Pandrol rail fasteners

Ask Trains from the December 2011 issue

A Pandrol e-clip elastic rail fastener secures the rail to the tie, along with a type of hairpin spike. TRAINS: Kathi Kube
Q How do Pandrol clips secure rails to concrete or wooden ties?
— John Trifari, Sunnyvale, Calif.

A The clips are made of spring steel and must be pressed into position by machinery or an accurate blow with a sledgehammer. A tracklayer can also use hand tools to install them.

Pandrol clips are in a category called elastic fasteners. They are responsible for attaching the rail to the base plate so the rail cannot move vertically or horizontally with respect to the base plate. Standard track spikes will rise over time releasing that contact between the base plate and the base of the rail. This contact between rail and plate is very important for controlling the forces induced by either change in temperature (thermal) or dynamic forces imposed by the train. If the rail is permitted to slide through the plates then compressive or tensile forces build up to either cause a pull-apart (rail break) or a track buckle, which causes derailments. When using regular spikes, we rely on rail anchors to control these forces.
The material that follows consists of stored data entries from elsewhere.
(* ===== verification/MaterializeProofs.v ===== *)
(** * A materialized artifact is the file's

    [materialize] puts every object that the binder planned in its place: the pieces before the loader's loop, and
    the theorem that composes them with it. *)
From stdpp Require Import gmap sorting.
From S2P Require Import Prelude Layout Unicode UnicodeProofs Tokenizer Artifact ArtifactProofs BinderProofs Materialize LoaderProofs.
#[local] Open Scope Z_scope.
#[local] Open Scope ninfer_scope.

(** ** Sums over objects *)

Definition bytes_at (objects : list ObjectDescriptor) (h : nat) : Z := from_option object_bytes 0 (objects !! h).
Definition bytes_sum (objects : list ObjectDescriptor) (handles : list nat) : Z := foldr (fun h n => bytes_at objects h + n) 0 handles.

Lemma bytes_at_Some objects h o : objects !! h = Some o -> bytes_at objects h = object_bytes o.
Proof. unfold bytes_at. by intros ->. Qed.
Lemma bytes_sum_cons objects h hs : bytes_sum objects (h :: hs) = bytes_at objects h + bytes_sum objects hs.
Proof. done. Qed.
Lemma bytes_sum_app objects a b : bytes_sum objects (a ++ b) = bytes_sum objects a + bytes_sum objects b.
Proof. unfold bytes_sum. induction a as [|h a IH]; cbn; [done|]. rewrite IH. lia. Qed.
Lemma bytes_sum_perm objects a b : a ≡ₚ b -> bytes_sum objects a = bytes_sum objects b.
Proof. unfold bytes_sum. induction 1; cbn; lia. Qed.

Section Objects.
Context (objects : list ObjectDescriptor).
Hypothesis Hbytes : Forall (fun o => 0 <= object_bytes o) objects.

Lemma bytes_at_nonneg h : 0 <= bytes_at objects h.
Proof. unfold bytes_at. destruct (objects !! h) as [o|] eqn:Eo; [|done]. exact (Forall_lookup_1 _ _ _ _ Hbytes Eo). Qed.
Lemma bytes_sum_nonneg handles : 0 <= bytes_sum objects handles.
Proof. unfold bytes_sum. induction handles as [|h hs IH]; cbn; [done|]. pose proof (bytes_at_nonneg h). lia. Qed.

Lemma bytes_sum_seq cursor limit : placed cursor limit objects -> cursor <= limit -> cursor + bytes_sum objects (seq 0 (length objects)) <= limit.
Proof.
  assert (Hg : forall k cursor, placed cursor limit (drop k objects) -> cursor <= limit -> cursor + bytes_sum objects (seq k (length objects - k)) <= limit).
  { intros k. remember (length objects - k)%nat as n eqn:En. revert k En. induction n as [|n IH]; intros k En c Hp Hc; [cbn; lia|].
    destruct (lookup_lt_is_Some_2 objects k ltac:(lia)) as [o Ho]. rewrite (drop_S _ _ _ Ho) in Hp. destruct Hp as (H1 & _ & H3 & Hp).
    cbn. unfold bytes_at at 1. rewrite Ho. cbn. specialize (IH (S k) ltac:(lia) _ Hp ltac:(lia)). unfold bytes_sum in IH. lia. }
  intros Hp Hc. specialize (Hg 0%nat cursor). rewrite drop_0, Nat.sub_0_r in Hg. by apply Hg.
Qed.

(** Objects that are named once each fit in the file together. *)
Lemma bytes_sum_once cursor limit handles : placed cursor limit objects -> cursor <= limit -> NoDup handles -> Forall (fun h => (h < length objects)%nat) handles ->
  cursor + bytes_sum objects handles <= limit.
Proof.
  intros Hp Hc Hnd Hlt. assert (Hsub : handles ⊆+ seq 0 (length objects)).
  { apply NoDup_submseteq; [done|]. intros h Hh. rewrite Forall_forall in Hlt. apply elem_of_seq. specialize (Hlt _ Hh). lia. }
  apply submseteq_Permutation in Hsub as [k Hk]. pose proof (bytes_sum_seq _ _ Hp Hc) as Hs. rewrite (bytes_sum_perm _ _ _ Hk), bytes_sum_app in Hs.
  pose proof (bytes_sum_nonneg k). lia.
Qed.
End Objects.

(** ** Ranges in the order of the file *)

#[export] Instance begins_before_trans : Transitive begins_before.
Proof. intros a b c. unfold begins_before. lia. Qed.
#[export] Instance begins_before_total : Total begins_before.
Proof. intros a b. unfold begins_before. lia. Qed.

(** A relation between all ranges of a list does not depend on their order. *)
Definition pairwise (R : CopyRange -> CopyRange -> Prop) (rs : list CopyRange) : Prop :=
  forall i j a b, i <> j -> rs !! i = Some a -> rs !! j = Some b -> R a b.
Lemma pairwise_perm R rs rs' : rs ≡ₚ rs' -> pairwise R rs -> pairwise R rs'.
Proof.
  intros Hp Hr i j a b Hne Hi Hj. symmetry in Hp. apply Permutation_inj in Hp as (_ & f & Hf & Hl). apply (Hr (f i) (f j)); try by rewrite <- Hl.
  intros He. by apply Hf in He.
Qed.

Lemma StronglySorted_lookup {A} (R : relation A) l : StronglySorted R l -> forall i j a b, (i < j)%nat -> l !! i = Some a -> l !! j = Some b -> R a b.
Proof.
  induction 1 as [|x l _ IH Hx]; intros i j a b Hij Hi Hj; [done|]. destruct j as [|j]; [lia|]. destruct i as [|i].
  - injection Hi as <-. by apply (Forall_lookup_1 _ _ _ _ Hx Hj).
  - apply (IH i j); [lia|done|done].
Qed.

Definition source_apart (a b : CopyRange) : Prop := source_end a <= source_begin b \/ source_end b <= source_begin a.
Definition destination_apart (a b : CopyRange) : Prop :=
  destination a + (source_end a - source_begin a) <= destination b \/ destination b + (source_end b - source_begin b) <= destination a.
Definition in_file (size : Z) (a : CopyRange) : Prop := 0 <= source_begin a /\ source_begin a < source_end a /\ source_end a <= size.
Definition in_order (rs : list CopyRange) : Prop := forall i j a b, (i < j)%nat -> rs !! i = Some a -> rs !! j = Some b -> source_end a <= source_begin b.

Lemma sorted_in_order size rs : Forall (in_file size) rs -> pairwise source_apart rs -> in_order (merge_sort begins_before rs).
Proof.
  intros Hf Hp i j a b Hij Hi Hj. pose proof (merge_sort_Permutation begins_before rs) as Hm.
  pose proof (StronglySorted_lookup _ _ (StronglySorted_merge_sort begins_before rs) i j a b Hij Hi Hj) as Hab. unfold begins_before in Hab.
  rewrite <- Hm in Hf. pose proof (Forall_lookup_1 _ _ _ _ Hf Hi) as Ha. pose proof (Forall_lookup_1 _ _ _ _ Hf Hj) as Hb. unfold in_file in *.
  destruct (pairwise_perm _ _ _ (symmetry Hm) Hp i j a b ltac:(lia) Hi Hj); lia.
Qed.

Lemma in_order_tail a rs : in_order (a :: rs) -> in_order rs.
Proof. intros H i j x y Hij Hi Hj. apply (H (S i) (S j)); [lia|done|done]. Qed.

Lemma check_disjoint_run rs : in_order rs -> check_disjoint rs = Ok tt.
Proof.
  induction rs as [|a rs IH]; intros Ho; [done|]. destruct rs as [|b rs]; [done|]. change (check_disjoint (a :: b :: rs)) with
    (do* throw_if (source_begin b <? source_end a) ArtifactError; check_disjoint (b :: rs)).
  rewrite (proj2 (Z.ltb_ge _ _)) by (by apply (Ho 0%nat 1%nat); [lia| |]). apply IH. by eapply in_order_tail.
Qed.

(** ** The spans *)

(** Where the next span may begin. *)
Definition chain_end (p : Z) (spans : list ReadSpan) : Z := foldl (fun _ s => align_Z (rs_end s) 4096) p spans.

Lemma spans_app file l l' : forall p, chain file p (l ++ l') <-> chain file p l /\ chain file (chain_end p l) l'.
Proof. induction l as [|x l IH]; intros p; cbn; [tauto|]. rewrite IH. unfold chain_end. cbn. tauto. Qed.

(** The spans of the ranges so far: the last one ends with the last range. *)
Record spans_ok (file : list Z) (done : list CopyRange) (spans : list ReadSpan) (next : Z) : Prop := {
  sk_chain : chain file 0 spans;
  sk_within : Forall (fun r => Exists (within r) spans) done;
  sk_last : forall s, last spans = Some s -> rs_end s <= next;
}.

Lemma align_down_spec v : 0 <= v -> 0 <= artifact_align_down v 4096 <= v /\ v < artifact_align_down v 4096 + 4096 /\ artifact_align_down v 4096 mod 4096 = 0.
Proof. intros Hv. unfold artifact_align_down. pose proof (Z.mod_pos_bound v 4096 ltac:(done)). pose proof (Z.div_mod v 4096 ltac:(done)). rewrite Z.mod_mul by done. lia. Qed.

Lemma last_update {A} (front : list A) back x : <[pred (length (front ++ [back])) := x]> (front ++ [back]) = front ++ [x].
Proof. rewrite length_app. cbn. rewrite Nat.add_1_r. cbn. rewrite insert_app_r_alt, Nat.sub_diag by done. done. Qed.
There are several types of elastic fasteners. Some have failed and some have succeeded. Pandrol is in the category of true success. Pandrol fasteners have been around since 1950 in Europe and came to the U.S. in about the 1970s. I remember when we first started using these and had to trade in our spiking maul for a sledgehammer. Until we got the hang of it, we experienced a lot of bruises on our ankles and shinbones. Pandrol has several types of elastic fasteners (clips). They can be engaged in line with the rail with the “e-clip” or perpendicular with the “fast-clip.” Both serve very well in attaching the rail to the base plate and most importantly controlling those longitudinal forces. Each clip has the ability to hold about 2,500 pounds of force. That is good for about a 2 degree temperature change in the larger rails when two clips are used. Temperature fluctuations generate about 2,200 pounds of force for each degree of change, depending on the rail size.

Pandrol clips make it easy to install new rail or thermally adjust the rail to a neutral temperature, ensuring that the track does not buckle. The invention of the elastic fastener has revolutionized fastening systems with respect to continuous welded rail. Without these types of fasteners there would be more derailments and potential loss of life with each one. Since Pandrol is good at what it does, many “copycats” have entered the field, and engineers must use caution when buying elastic fasteners from foreign or domestic sources. Pandrol makes all of its clips for the U.S. market in the States.